Jefferson City Public Schools' new curriculum for next year includes an expansion of agriculture career courses for middle and high school students that will feed the need to provide opportunities for interested students — especially in animal science.
"Historically speaking, our agriculture program here, students are more interested in the animal side of our ag program, compared to our plant side, so we look at that," Nichols Career Center's Director Sharon Longan said.
The K-12 curriculum that JCPS' Board of Education approved last week for the 2019-20 school year included new Nichols courses for high school students in Agriculture Leadership; Broadcast Media II; Floral Design; Food Science; Landscaping/Turf Maintenance and Management; and Vet Science.
Nichols current Assistant Director Cody Bashore — who will succeed Longan this summer upon her retirement, and currently supervises the career center's agriculture department — added that students at Lewis and Clark and Thomas Jefferson middle schools will also be offered "Exploring Agriculture" courses.
All of the new high school courses, except for broadcast media, fall under Nichols' agriculture program curriculum, Longan said.
"We have been putting a lot of effort into filling out our ag program and wanting to offer courses that connect to career pathways, obviously, (and) that would garner some interest and fit within our schedule. We always talk about curriculum choices with our advisory committee, so that's one way that get input into that," Longan said.
She said part of the reason students have been historically more interested in the animal side of the ag program is because "we don't have as many resources for our plant side, as far as lab resources," by which she meant not having a green house — which, Longan added, the floral design course doesn't need in order to be successful.
At the middle schools, Bashore said there will be two ag classes in the morning at Thomas Jefferson and two more in the afternoon at Lewis and Clark.
The Nichols agriculture teachers instructing those courses would travel from one middle school to the other, he said.
"We're really excited about that, trying to reach out and try to provide opportunities to those middle school students as well that have an interest in agriculture," Bashore said. He added the middle school programs could become feeders for the classes at Jefferson City and Capital City high schools.
"We've never ventured into the middle schools, but we think it's something that really provides them with more opportunities that they wouldn't normally have," Bashore said.
As with the middle schools, those career courses would be taught by Nichols instructors, but at the high schools.
Helias Catholic High School students are the only non-JCPS school sending students to Nichols who take agriculture program classes at the career center, Longan said — all the other sending high schools involved have their own ag programs.
Longan said the other current agriculture program courses at Nichols that are part of that career pathway — including an introductory course, conservation, animal and plant science, horticulture, small and specialty animals, and agricultural business and marketing — would continue.
The agriculture program does not have an internship component, but Bashore said all National FFA Organization member students have to do a Supervised Agricultural Experience project that has the essence of an internship — "whether that's raising chickens or if they raise cattle; it really can be anything."
"We are always looking at partnerships and how can we partner with industry, either here at school, on site or on their site," Longan said.
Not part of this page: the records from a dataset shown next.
Lemma pack_list_shape (turns : nat) : forall (v : Z) (bs : list Z),
  exists front,
    pack_list turns v bs = front ++ bs
    /\ Forall (fun b => 128 <= b < 256) front
    /\ (List.length front <= turns)%nat.
Proof.
  induction turns as [| turns IH]; intros v bs.
  - exists []. split; [reflexivity | split; [constructor | cbn; lia]].
  - cbn [pack_list].
    destruct (v / 128 =? 0).
    + exists []. split; [reflexivity | split; [constructor | cbn; lia]].
    + destruct (IH (v / 128) (((v / 128) mod 128 + 128) :: bs))
        as (front & Heq & Hfront & Hlen).
      exists (front ++ [(v / 128) mod 128 + 128]).
      split; [rewrite Heq, <- app_assoc; reflexivity |].
      split.
      * apply Forall_app. split; [exact Hfront |].
        constructor; [| constructor].
        pose proof (Z.mod_pos_bound (v / 128) 128 ltac:(lia)). lia.
      * rewrite length_app. cbn [List.length]. lia.
Qed.

Lemma emit_groups_list (front : list Z) : forall (fuel : nat) (final : Z),
  Forall (fun b => 128 <= b < 256) front ->
  0 <= final < 128 ->
  (List.length front < fuel)%nat ->
  writes (emit_groups fuel (le_value (front ++ [final]))) tt (front ++ [final]).
Proof.
  induction front as [| b front IH]; intros fuel final Hfront Hfinal Hfuel.
  - destruct fuel as [| fuel]; [cbn in Hfuel; lia |].
    cbn [app le_value fold_right]. rewrite Z.mul_0_r, Z.add_0_r.
    eapply writes_out; [apply emit_groups_done |];
      rewrite Z.mod_small by lia; [lia | reflexivity].
  - destruct fuel as [| fuel]; [cbn in Hfuel; lia |].
    inversion Hfront as [| ? ? Hb Hrest]; subst.
    cbn [app le_value fold_right]. fold (le_value (front ++ [final])).
    assert (Hmod : (b + 256 * le_value (front ++ [final])) mod 256 = b).
    { generalize (le_value (front ++ [final])). intros rest.
      Z.div_mod_to_equations. lia. }
    assert (Hdiv : (b + 256 * le_value (front ++ [final])) / 256
                   = le_value (front ++ [final])).
    { generalize (le_value (front ++ [final])). intros rest.
      Z.div_mod_to_equations. lia. }
    eapply writes_out.
    + apply emit_groups_more.
      * rewrite Hmod. lia.
      * rewrite Hdiv. apply IH; [exact Hrest | exact Hfinal |].
        cbn [List.length] in Hfuel. lia.
    + rewrite Hmod. reflexivity.
Qed.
She noted the current small and specialty animal course's partnership with the Jefferson City Animal Shelter as an example.
"I look for that partnership to expand, because it will with our vet science class," she said, adding both courses will be offered.
"We've got more courses than we could possibly offer within one year now," Longan said, but added that's not a bad thing. Course offerings will just have to be more cyclical — maybe one course offered one year, and then another course offered the next year, based on interest and enrollment — and students will have to plan accordingly, she said.
The K-12 curriculum approved by JCPS' Board of Education last week also included a new high school honors biology course.
Courses that were revised as part of the approved curriculum included metals technology and woodworking. Brian Shindorf, the district's chief of learning, said students in those classes wouldn't necessarily be offered new curriculum opportunities by having new or renovated facilities at the district's high schools, but students would benefit from the new environments and new equipment.
High school social studies curriculum remains to be approved by the school board, as most of the board postponed approval of it last week over concerns about the district's recommendation to make world history an elective option instead of a requirement.